Know This When You Lease a Car - or Pay the Consequences
Money Factor Doesn't Equal Interest Rate – Weather by mistake, or just so they can stick it to you, you'll be led to believe, on occasion, you're getting a spectacular lease rate. Don't make the mistake of believing the money factor quoted with your lease terms is the same thing as the interest rate. Believing this is akin to believing in the tooth fairy, and way less profitable for you. The money factor is multiplied by 2400 to obtain the annual interest rate. For example, if the money factor is .0040, the interest rate you'll be paying is actually 9.6%. Needless to say, a mistake here can be very costly.
You Can't Just Get Out of Your Lease Whenever You Want To – Well, you can, but in most cases it's extraordinarily expensive. Most leases are written in a way that makes it very expensive to terminate them before the end of the term. Most consumer auto leases are of the closed-end variety. In a closed end lease, the value of the vehicle at the end of the lease is determined at the inception of the leasing contract. With these leases you can walk away from the vehicle at the end of the term, not before. This often applies even if the lease termination is involuntary, such as when the car is totaled or stolen. Check with your auto insurance company, but in many cases the lease fees associated with this aren't covered by your insurance. You could have to pay these fees out of your own pocket. NOTE: You also can't change to a different car during the lease. This is a misconception held by some people.
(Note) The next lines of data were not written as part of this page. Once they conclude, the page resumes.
(* ===== verification/RandomEvictionCache.v ===== *)
(** * A cache with random eviction

    [src/util/RandomEvictionCache.h]: a bounded map that evicts the less
    recently used of two random entries.  Pointers to map elements are the keys
    of the elements; a pointer to an erased element is an error.  Draws of
    [rand_uniform] are a function of their number and bound. *)
From stdpp Require Import base tactics list numbers sets gmap.
From Stdlib Require Import Lia.
From S2P Require Import Prelude.

Open Scope nat_scope.
Open Scope kin_scope.

(** The [k]-th call of [rand_uniform(0, hi)]. *)
Definition RandomEngine : Type := nat -> nat -> nat.

Definition uniform (rand : RandomEngine) : Prop := forall k hi, rand k hi <= hi.

Inductive cache_error :=
  | IndexOutOfRange       (** [mValuePtrs.at] *)
  | DanglingPointer
  | NoSuchKey             (** [get] *)
  | CacheOutOfFuel.

Section cache.
Context {K V : Type} `{Countable K}.

Record Counters := { mHits : nat; mMisses : nat; mInserts : nat; mUpdates : nat; mEvicts : nat }.

Record CacheValue := { mLastAccess : nat; mValue : V }.

Record RandomEvictionCache := {
  mMaxSize : nat;
  mGeneration : nat;
  mValueMap : gmap K CacheValue;
  mValuePtrs : list K;
  mCounters : Counters;
}.

Definition emptyCache (maxSize : nat) : RandomEvictionCache :=
  {| mMaxSize := maxSize; mGeneration := 0; mValueMap := ∅; mValuePtrs := [];
     mCounters := {| mHits := 0; mMisses := 0; mInserts := 0; mUpdates := 0; mEvicts := 0 |} |}.

Definition with_cache (c : RandomEvictionCache) (gen : nat) (m : gmap K CacheValue)
    (ptrs : list K) (cnt : Counters) : RandomEvictionCache :=
  {| mMaxSize := mMaxSize c; mGeneration := gen; mValueMap := m; mValuePtrs := ptrs;
     mCounters := cnt |}.

Definition add_counts (c : Counters) (h mi i u e : nat) : Counters :=
  {| mHits := mHits c + h; mMisses := mMisses c + mi; mInserts := mInserts c + i;
     mUpdates := mUpdates c + u; mEvicts := mEvicts c + e |}.

(** [std::swap(ptrs[i], ptrs.back()); ptrs.pop_back()]. *)
Definition swap_pop (i : nat) (ptrs : list K) : list K :=
  match last ptrs with
  | Some b => removelast (<[i := b]> ptrs)
  | None => ptrs
  end.

(** Returns the cache and the number of draws made so far. *)
Definition evictOne (rand : RandomEngine) (draws : nat) (c : RandomEvictionCache)
    : result cache_error (RandomEvictionCache * nat) :=
  let sz := length (mValuePtrs c) in
  if sz =? 0 then Ok (c, draws) else
  let i1 := rand draws (sz - 1) in
  let i2 := rand (S draws) (sz - 1) in
  match mValuePtrs c !! i1, mValuePtrs c !! i2 with
  | Some k1, Some k2 =>
      match mValueMap c !! k1, mValueMap c !! k2 with
      | Some v1, Some v2 =>
          let '(victim, i) := if mLastAccess v1 <? mLastAccess v2 then (k1, i1) else (k2, i2) in
          Ok (with_cache c (mGeneration c) (delete victim (mValueMap c))
                (swap_pop i (mValuePtrs c)) (add_counts (mCounters c) 0 0 0 0 1),
              S (S draws))
      | _, _ => Err DanglingPointer
      end
  | _, _ => Err IndexOutOfRange
  end.

Definition put (rand : RandomEngine) (draws : nat) (k : K) (v : V) (c : RandomEvictionCache)
    : result cache_error (RandomEvictionCache * nat) :=
  let gen := S (mGeneration c) in
  let newValue := {| mLastAccess := gen; mValue := v |} in
  match mValueMap c !! k with
  | None =>
      let c := with_cache c gen (<[k := newValue]> (mValueMap c)) (mValuePtrs c ++ [k])
                 (add_counts (mCounters c) 0 0 1 0 0) in
      if mMaxSize c <? length (mValuePtrs c) then evictOne rand draws c else Ok (c, draws)
  | Some _ =>
      Ok (with_cache c gen (<[k := newValue]> (mValueMap c)) (mValuePtrs c)
            (add_counts (mCounters c) 0 0 0 1 0), draws)
  end.

Definition cache_exists (k : K) (countMisses : bool) (c : RandomEvictionCache)
    : bool * RandomEvictionCache :=
  let miss := match mValueMap c !! k with None => true | Some _ => false end in
  (negb miss,
   if miss && countMisses
   then with_cache c (mGeneration c) (mValueMap c) (mValuePtrs c)
          (add_counts (mCounters c) 0 1 0 0 0)
   else c).

Definition clear (c : RandomEvictionCache) : RandomEvictionCache :=
  with_cache c (mGeneration c) ∅ [] (mCounters c).

(** The inner loop of [erase_if] at index [i]. *)
Fixpoint erase_at (fuel : nat) (f : V -> bool) (i : nat) (m : gmap K CacheValue) (ptrs : list K)
    : result cache_error (gmap K CacheValue * list K) :=
  match fuel with
  | O => Err CacheOutOfFuel
  | S fuel' =>
      match ptrs !! i with
      | None => Ok (m, ptrs)
      | Some k =>
          match m !! k with
          | None => Err DanglingPointer
          | Some v =>
              if f (mValue v) then erase_at fuel' f i (delete k m) (swap_pop i ptrs)
              else Ok (m, ptrs)
          end
      end
  end.
(* ===== verification/BucketMerge.v ===== *)
(** * What merging buckets does

    The meaning of a bucket as a step from one ledger state to the next, and the
    proof that a merge composes the meanings of its inputs.  Buckets are those
    written since shadows were removed: metadata first, then entries in strictly
    increasing order of their keys. *)
From stdpp Require Import base tactics list numbers sorting strings sets.
From Stdlib Require Import ZArith Lia Bool Ascii.
From S2P Require Import Prelude Containers LedgerEntries Bucket.

Open Scope Z_scope.
Open Scope kin_scope.

(** ** The order of keys *)

Lemma string_code_inj (s1 s2 : string) : string_code s1 = string_code s2 -> s1 = s2.
Proof.
  unfold string_code. intros H.
  rewrite <- (String.string_of_list_ascii_of_string s1), <- (String.string_of_list_ascii_of_string s2).
  f_equal. revert H. apply list_fmap_eq_inj. intros a b Hab%N2Z.inj.
  by rewrite <- (ascii_N_embedding a), <- (ascii_N_embedding b), Hab.
Qed.

Lemma key_code_inj (a b : LedgerKey) : key_code a = key_code b -> a = b.
Proof.
  destruct a as [| ? []| | | |], b as [| ? []| | | |]; simpl; intros H; simplify_eq; try done.
  f_equal. by apply string_code_inj.
Qed.
(* ===== verification/BucketLevels.v ===== *)
(** * When levels spill, and what the sequence of buckets means

    The arithmetic of [levelHalf], [mask] and [levelShouldSpill], and the state
    of the ledger as a sequence of buckets from the oldest to the newest. *)
From stdpp Require Import base tactics list numbers sorting sets.
From Stdlib Require Import ZArith Lia Bool Znumtheory.
From S2P Require Import Prelude Containers LedgerEntries Bucket BucketMerge BucketList.

Open Scope Z_scope.
Open Scope kin_scope.

(** ** Spills *)

Lemma mask_multiple (v k : Z) :
  is_u32 v -> 0 <= k < 32 -> mask v (2 ^ k) = 2 ^ k * (v / 2 ^ k).
Proof.
  intros Hv Hk. unfold mask, u32, is_u32, UINT32_MAX in *.
  change (4294967295 + 1) with (2 ^ 32).
  assert (0 < 2 ^ k < 2 ^ 32) as Hp
    by (split; [apply Z.pow_pos_nonneg|apply Z.pow_lt_mono_r]; lia).
  rewrite (Z.mod_small (2 ^ k - 1)) by lia.
  rewrite <- Z.land_ones, (Z.land_comm (Z.lnot _)), Z.land_assoc, Z.land_ones by lia.
  rewrite (Z.mod_small v) by lia.
  replace (2 ^ k - 1) with (Z.ones k) by (rewrite Z.ones_equiv; lia).
  rewrite <- Z.ldiff_land, Z.ldiff_ones_r, Z.shiftl_mul_pow2, Z.shiftr_div_pow2 by lia. lia.
Qed.

Lemma levelSize_pow (l : nat) : (l < kNumLevels)%nat -> levelSize l = 2 ^ (2 * Z.of_nat l + 2).
Proof. unfold kNumLevels. intros H. do 11 (destruct l as [|l]; [reflexivity|]). lia. Qed.

Lemma levelHalf_pow (l : nat) : (l < kNumLevels)%nat -> levelHalf l = 2 ^ (2 * Z.of_nat l + 1).
Proof. unfold kNumLevels. intros H. do 11 (destruct l as [|l]; [reflexivity|]). lia. Qed.

Lemma levelHalf_S (l : nat) : (S l < kNumLevels)%nat -> levelHalf (S l) = 4 * levelHalf l.
Proof.
  intros H. rewrite !levelHalf_pow by lia.
  replace (2 * Z.of_nat (S l) + 1) with ((2 * Z.of_nat l + 1) + 2) by lia.
  rewrite Z.pow_add_r by lia. lia.
Qed.

Lemma levelHalf_bounds (l : nat) :
  (l < kNumLevels)%nat -> 2 <= levelHalf l <= 2097152.
Proof. unfold kNumLevels. intros H. do 11 (destruct l as [|l]; [vm_compute; done|]). lia. Qed.

Lemma mask_half (v : Z) (l : nat) :
  is_u32 v -> (l < kNumLevels)%nat -> mask v (levelHalf l) = levelHalf l * (v / levelHalf l).
Proof.
  intros Hv Hl. rewrite levelHalf_pow by done. apply mask_multiple; [done|].
  unfold kNumLevels in Hl. lia.
Qed.

(** The multiples of half the level's size. *)
Lemma levelShouldSpill_iff (t : Z) (l : nat) :
  is_u32 t -> (l < kNumLevels - 1)%nat ->
  levelShouldSpill t l = true <-> (levelHalf l | t).
Proof.
  intros Ht Hl. unfold levelShouldSpill.
  rewrite (proj2 (Nat.eqb_neq l (kNumLevels - 1))) by lia.
  rewrite mask_half by (done || lia). rewrite levelSize_pow by lia.
  rewrite mask_multiple by (done || (unfold kNumLevels in Hl; lia)).
  rewrite orb_true_iff, !Z.eqb_eq. split.
  - intros [H|H]; rewrite H; [by apply Z.divide_factor_l|].
    apply Z.divide_mul_l. rewrite levelHalf_pow by lia. exists 2.
    replace (2 * Z.of_nat l + 2) with (1 + (2 * Z.of_nat l + 1)) by lia.
    rewrite Z.pow_add_r by lia. lia.
  - intros [q ->]. left. pose proof (levelHalf_bounds l). rewrite Z.div_mul by lia. lia.
Qed.

Lemma spill_last (t : Z) : levelShouldSpill t 10 = false.
Proof. done. Qed.

(** A level that spills does so when all levels below do. *)
Lemma spill_below (t : Z) (l : nat) :
  is_u32 t -> levelShouldSpill t (S l) = true -> (S l < kNumLevels - 1)%nat ->
  levelShouldSpill t l = true.
Proof.
  intros Ht H Hl. apply levelShouldSpill_iff in H; [|done..]. apply levelShouldSpill_iff; [done|lia|].
  rewrite levelHalf_S in H by (unfold kNumLevels in *; lia). destruct H as [q ->]. exists (q * 4). lia.
Qed.

(** A future started at the last spill of the level below at [t - 1] takes an
    empty curr exactly when the level itself spills at [t]. *)
Lemma empty_curr_next (t : Z) (l : nat) :
  0 < t -> is_u32 t -> (l < kNumLevels - 1)%nat -> levelShouldSpill t l = true ->
  shouldMergeWithEmptyCurr (t - 1) (S l) = levelShouldSpill t (S l).
Proof.
  intros H0 Ht Hl [q Hq]%levelShouldSpill_iff; [|done..]. unfold shouldMergeWithEmptyCurr. f_equal.
  pose proof (levelHalf_bounds l ltac:(lia)) as Hb.
  rewrite mask_half by (unfold is_u32 in *; lia).
  replace ((t - 1) / levelHalf l) with (q - 1).
  - replace (levelHalf l * (q - 1) + levelHalf l) with t by lia. unfold u32. apply Z.mod_small.
    unfold is_u32 in Ht. lia.
  - apply Z.div_unique with (levelHalf l - 1); lia.
Qed.

(** Between spills of the level below nothing changes. *)
Lemma empty_curr_same (t : Z) (l : nat) :
  0 < t -> is_u32 t -> (l < kNumLevels - 1)%nat -> levelShouldSpill t l = false ->
  shouldMergeWithEmptyCurr t (S l) = shouldMergeWithEmptyCurr (t - 1) (S l) /\
  t <> levelHalf l /\ t <> 2 * levelHalf l.
Proof.
  intros H0 Ht Hl Hs. pose proof (levelHalf_bounds l ltac:(lia)) as Hb.
  assert (~ (levelHalf l | t)) as Hnd.
  { intros Hd. apply levelShouldSpill_iff in Hd; [congruence|done..]. }
  split_and!; [|intros ->; apply Hnd; by exists 1; lia|intros ->; apply Hnd; by exists 2; lia].
  unfold shouldMergeWithEmptyCurr. rewrite !mask_half by (done || (unfold is_u32 in *; lia)).
  replace ((t - 1) / levelHalf l) with (t / levelHalf l); [done|].
  pose proof (Z.mod_pos_bound t (levelHalf l)). pose proof (Z.div_mod t (levelHalf l)).
  assert (t mod levelHalf l <> 0) by (intros Hz; by apply Hnd, Z.mod_divide; lia).
  apply Z.div_unique with (t mod levelHalf l - 1); lia.
Qed.

(** ** Sequences of buckets *)

Definition empty_state : LedgerState := fun _ => None.

(** From [f] through the buckets, the oldest first, to [g]. *)
Inductive acts_all : list Bucket -> LedgerState -> LedgerState -> Prop :=
  | acts_all_nil f g : (forall k, f k = g k) -> acts_all [] f g
  | acts_all_cons b l f g h : acts b f g -> acts_all l g h -> acts_all (b :: l) f h.

Lemma acts_ext (b : Bucket) (f f' g g' : LedgerState) :
  (forall k, f k = f' k) -> (forall k, g k = g' k) -> acts b f g -> acts b f' g'.
Proof. intros Hf Hg Ha k. rewrite <- Hf, <- Hg. apply Ha. Qed.

Lemma acts_all_ext (l : list Bucket) (f f' g g' : LedgerState) :
  (forall k, f k = f' k) -> (forall k, g k = g' k) -> acts_all l f g -> acts_all l f' g'.
Proof.
  intros Hf Hg Ha. revert f' g' Hf Hg. induction Ha as [f g Heq|b l f g h Hb Hl IH]; intros f' g' Hf Hg.
  - constructor. intros k. by rewrite <- Hf, <- Hg.
  - apply acts_all_cons with g; [by eapply acts_ext|]. by apply IH.
Qed.

Lemma acts_all_app (l1 l2 : list Bucket) (f h : LedgerState) :
  acts_all (l1 ++ l2) f h <-> exists g, acts_all l1 f g /\ acts_all l2 g h.
Proof.
  revert f. induction l1 as [|b l1 IH]; intros f; simpl; split.
  - intros Ha. exists f. split; [by constructor|done].
  - intros (g&Hg&Ha). inversion Hg; subst. by eapply acts_all_ext; [|..|done].
  - inversion 1 as [|? ? ? g ? Hb Hl]; subst. apply IH in Hl as (g'&?&?). exists g'. split; [|done].
    by apply acts_all_cons with g.
  - intros (g&Hg&Ha). inversion Hg as [|? ? ? g' ? Hb Hl]; subst. apply acts_all_cons with g'; [done|].
    apply IH. eauto.
Qed.

Lemma acts_empty (f g : LedgerState) : acts [] f g <-> forall k, f k = g k.
Proof. split; intros H k; specialize (H k); simpl in *; congruence. Qed.

Lemma acts_all_one (b : Bucket) (f g : LedgerState) : acts_all [b] f g <-> acts b f g.
Proof.
  split.
  - inversion 1 as [|? ? ? h ? Hb Hn]; subst. inversion Hn; subst. by eapply acts_ext; [| |done].
  - intros Ha. by apply acts_all_cons with g; [|constructor].
Qed.

(** A newer bucket is of no older protocol, unless empty. *)
Definition newer (a b : Bucket) : Prop := b = [] \/ version a <= version b.

(** A sequence that leads from the empty ledger to [f], of buckets up to
    protocol [p]. *)
Record stack_ok (p : Z) (f : LedgerState) (l : list Bucket) : Prop := {
  so_ok : Forall bucket_ok l;
  so_max : Forall (fun b => version b <= p) l;
  so_newer : StronglySorted newer l;
  so_acts : acts_all l empty_state f;
}.

Lemma StronglySorted_app_iff {A} (R : A -> A -> Prop) (l1 l2 : list A) :
  StronglySorted R (l1 ++ l2) <->
  StronglySorted R l1 /\ StronglySorted R l2 /\ forall x y, x ∈ l1 -> y ∈ l2 -> R x y.
Proof.
  induction l1 as [|a l1 IH]; simpl.
  { split; [intros H; split_and!; [constructor|done|set_solver]|tauto]. }
  split.
  - inversion 1 as [|? ? Hs Hall]; subst. apply IH in Hs as (?&?&?).
    rewrite Forall_app, !Forall_forall in Hall. destruct Hall as [Ha1 Ha2].
    split_and!; [constructor; [done|]; by apply Forall_forall|done|set_solver].
  - intros (Hs&?&Hr). inversion Hs as [|? ? Hs' Hall]; subst. constructor.
    + apply IH. set_solver.
    + rewrite Forall_app, !Forall_forall in *. set_solver.
Qed.

Lemma bucket_ok_version (b : Bucket) :
  bucket_ok b -> b = [] /\ version b = 0 \/ b <> [] /\ FIRST_PROTOCOL_SHADOWS_REMOVED <= version b.
Proof. intros [|]; [by left|by right]. Qed.

(** Empty buckets come and go. *)
Lemma stack_ok_empty (p : Z) (f : LedgerState) (l1 l2 : list Bucket) :
  0 <= p -> stack_ok p f (l1 ++ [] :: l2) <-> stack_ok p f (l1 ++ l2).
Proof.
  intros Hp. split; intros [Hok Hmax Hnew Hact].
  - apply Forall_app in Hok as [? [? ?]%Forall_cons], Hmax as [? [? ?]%Forall_cons].
    apply StronglySorted_app_iff in Hnew as (?&Hs&?). inversion Hs; subst.
    split; [by apply Forall_app..| |].
    + apply StronglySorted_app_iff. split_and!; [done..|set_solver].
    + apply acts_all_app in Hact as (g&?&Hl). apply acts_all_app. exists g. split; [done|].
      inversion Hl as [|? ? ? g' ? Hb ?]; subst. rewrite acts_empty in Hb.
      by eapply acts_all_ext; [| |done].
  - apply Forall_app in Hok as [? ?], Hmax as [? ?].
    apply StronglySorted_app_iff in Hnew as (?&?&?). split.
    + apply Forall_app; split; [done|]. constructor; [constructor|done].
    + apply Forall_app; split; [done|]. by constructor.
    + apply StronglySorted_app_iff. split_and!; [done| |].
      * constructor; [done|]. apply Forall_forall. intros b Hb. 
        assert (bucket_ok b) as Hbo by (rewrite Forall_forall in *; auto).
        destruct (bucket_ok_version b Hbo) as [[-> _]|[_ Hv]]; [by left|right].
        unfold FIRST_PROTOCOL_SHADOWS_REMOVED in Hv. simpl. lia.
      * intros x y Hx [->|Hy]%elem_of_cons; [by left|auto].
    + apply acts_all_app in Hact as (g&?&?). apply acts_all_app. exists g. split; [done|].
      apply acts_all_cons with g; [by apply acts_empty|done].
Qed.

(** ** The outcome of a merge *)

(** The merge of [c] and [s] into level [i], whenever it is run. *)
Definition merge_out (c s : Bucket) (i : nat) : bk Bucket :=
  bucket_merge (fun _ => false) (Z.max (version c) (version s)) c s [] (keepDeadEntries i).

Lemma merge_loop_shutdown (sd : nat -> bool) (fuel : nat) (v : Z) (keep : bool) (iter checks : nat)
    (s : MergeState) :
  (forall n, sd n = false) ->
  merge_loop sd fuel v keep iter checks s = merge_loop (fun _ => false) fuel v keep iter checks s.
Proof.
  intros Hsd. revert iter checks s. induction fuel as [|fuel IH]; intros iter checks s; [done|].
  cbn [merge_loop]. rewrite Hsd, andb_false_r.
  destruct (mergeCasesWithDefaultAcceptance v keep s) as [[[] s2]|]; simpl; rewrite ?IH; try done.
  destruct (mergeCasesWithEqualKeys v keep s2); simpl; by rewrite ?IH.
Qed.

Lemma merge_out_max (sd : nat -> bool) (p : Z) (c s : Bucket) (i : nat) :
  (forall n, sd n = false) -> bucket_ok c -> bucket_ok s -> Z.max (version c) (version s) <= p ->
  bucket_merge sd p c s [] (keepDeadEntries i) = merge_out c s i.
Proof.
  intros Hsd Hc Hs Hp. unfold merge_out, bucket_merge.
  destruct (openBucket_reads c Hc) as (oi&->&_&Hvo&_).
  destruct (openBucket_reads s Hs) as (ni&->&_&Hvn&_).
  cbn [res_bind openAll fmap list_fmap]. rewrite Hvo, Hvn. unfold calculateMergeProtocolVersion.
  cbn [foldl]. cbv zeta.
  rewrite (proj2 (Z.ltb_ge p _)) by lia. rewrite Z.ltb_irrefl.
  destruct (protocolVersionIsBefore _ FIRST_PROTOCOL_SHADOWS_REMOVED); cbn [res_bind];
    destruct (openOutput _ _) as [out|]; cbn [res_bind]; [|done| |done]; by rewrite merge_loop_shutdown.
Qed.

(** Two adjacent buckets of a sequence merge into one that does the same. *)
Lemma stack_ok_merge (p : Z) (f : LedgerState) (l1 l2 : list Bucket) (c s : Bucket) (i : nat) :
  stack_ok p f (l1 ++ c :: s :: l2) -> s <> [] ->
  (keepDeadEntries i = false -> Forall (eq []) l1) ->
  exists m, merge_out c s i = Ok m /\ m <> [] /\ stack_ok p f (l1 ++ m :: l2).
Proof.
  intros [Hok Hmax Hnew Hact] Hs Hkd.
  apply Forall_app in Hok as [Ho1 [Hc [Hos Ho2]%Forall_cons]%Forall_cons].
  apply Forall_app in Hmax as [Hm1 [Hmc [Hms Hm2]%Forall_cons]%Forall_cons].
  apply acts_all_app in Hact as (g&Hg&Ha). inversion Ha as [|? ? ? g1 ? Hac Ha']; subst.
  inversion Ha' as [|? ? ? g2 ? Has Ha2]; subst.
  destruct (bucket_merge_acts (fun _ => false) (Z.max (version c) (version s)) c s (keepDeadEntries i) g g1 g2)
    as (m&Hm&Hmo&Hmv&Hma); [done..| |].
  { intros Hk k. specialize (Hkd Hk). clear -Hg Hkd. revert Hg. change None with (empty_state k).
    generalize empty_state. induction Hkd as [|b l1 <- Hkd IH]; intros e Hg; inversion Hg as [|? ? ? e' ? Hb]; subst;
      [done|]. rewrite acts_empty in Hb. rewrite Hb. by apply IH. }
  exists m. assert (FIRST_PROTOCOL_SHADOWS_REMOVED <= version s) as Hvs.
  { by destruct (bucket_ok_version s Hos) as [[? ?]|[_ ?]]. }
  unfold FIRST_PROTOCOL_SHADOWS_REMOVED in Hvs.
  split_and!; [done|intros ->; simpl in Hmv; lia|]. split.
  - apply Forall_app. split; [done|]. by constructor.
  - apply Forall_app. split; [done|]. constructor; [lia|done].
  - apply StronglySorted_app_iff in Hnew as (Hn1&Hn2&Hr). inversion Hn2 as [|? ? Hn3 Hcl]; subst.
    inversion Hn3 as [|? ? Hn4 Hsl]; subst. apply Forall_cons in Hcl as [_ Hcl].
    apply StronglySorted_app_iff. split_and!; [done| |].
    + constructor; [done|]. rewrite Forall_forall in *. intros x Hx. unfold newer in *.
      destruct (Hcl x Hx) as [?|?]; [by left|]. destruct (Hsl x Hx) as [?|?]; [by left|]. right. lia.
    + intros x y Hx [->|Hy]%elem_of_cons; [|apply Hr; set_solver].
      destruct (Hr x s Hx ltac:(set_solver)) as [?|?]; [done|]. right. lia.
  - apply acts_all_app. exists g. split; [done|]. by apply acts_all_cons with g2.
Qed.

(** The newer bucket also merges alone. *)
Lemma stack_ok_alone (p : Z) (f : LedgerState) (l1 l2 : list Bucket) (s : Bucket) (i : nat) :
  stack_ok p f (l1 ++ s :: l2) -> s <> [] -> keepDeadEntries i = true ->
  exists m, merge_out [] s i = Ok m.
Proof.
  intros Hst Hs Hk. destruct (stack_ok_merge (Z.max 0 p) f l1 l2 [] s i) as (m&?&_); [| |congruence|by exists m].
  - apply stack_ok_empty; [lia|]. destruct Hst as [? Hm ??]. split; [done| |done..].
    eapply Forall_impl; [exact Hm|]. simpl. lia.
  - done.
Qed.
Just Because Your Payments May Be Lower Doesn't Mean a Lease Is Better Than Buying – It all comes down to how much you pay at the inception of, and during, the lease term; and the actual value of the vehicle at the conclusion of the lease. If the interest rate is low, the vehicle's actual value at the end of the lease is higher than the residual value used to calculate the lease, and your cap cost reduction payment (down payment) at the lease inception is low, leasing may be a very good deal, you can get into the vehicle for less cash out of your pocket, and get lower payments to boot.
But, and this is a very big but, these conditions very often do not apply. The lease's interest rate will often not be very attractive. In addition, leasing companies figure vehicle residual values for a living, and they're not likely to miss the depreciated value of your vehicle by much. In some areas, though, certain vehicles are worth much more than average. An example is Subaru Legacys in New England or the Pacific Northwest. They seem to hold their value much better in these locations than average.
A lease may indeed be the way to go for you when you get a new vehicle, then again it may sink you financially. You need to look carefully at your specific situation to be sure. Be aware too, that leases have excessive mileage charges. Exceed the mileage stated in the term of your lease and you'll be paying between 10 and 20 cents a mile for your troubles.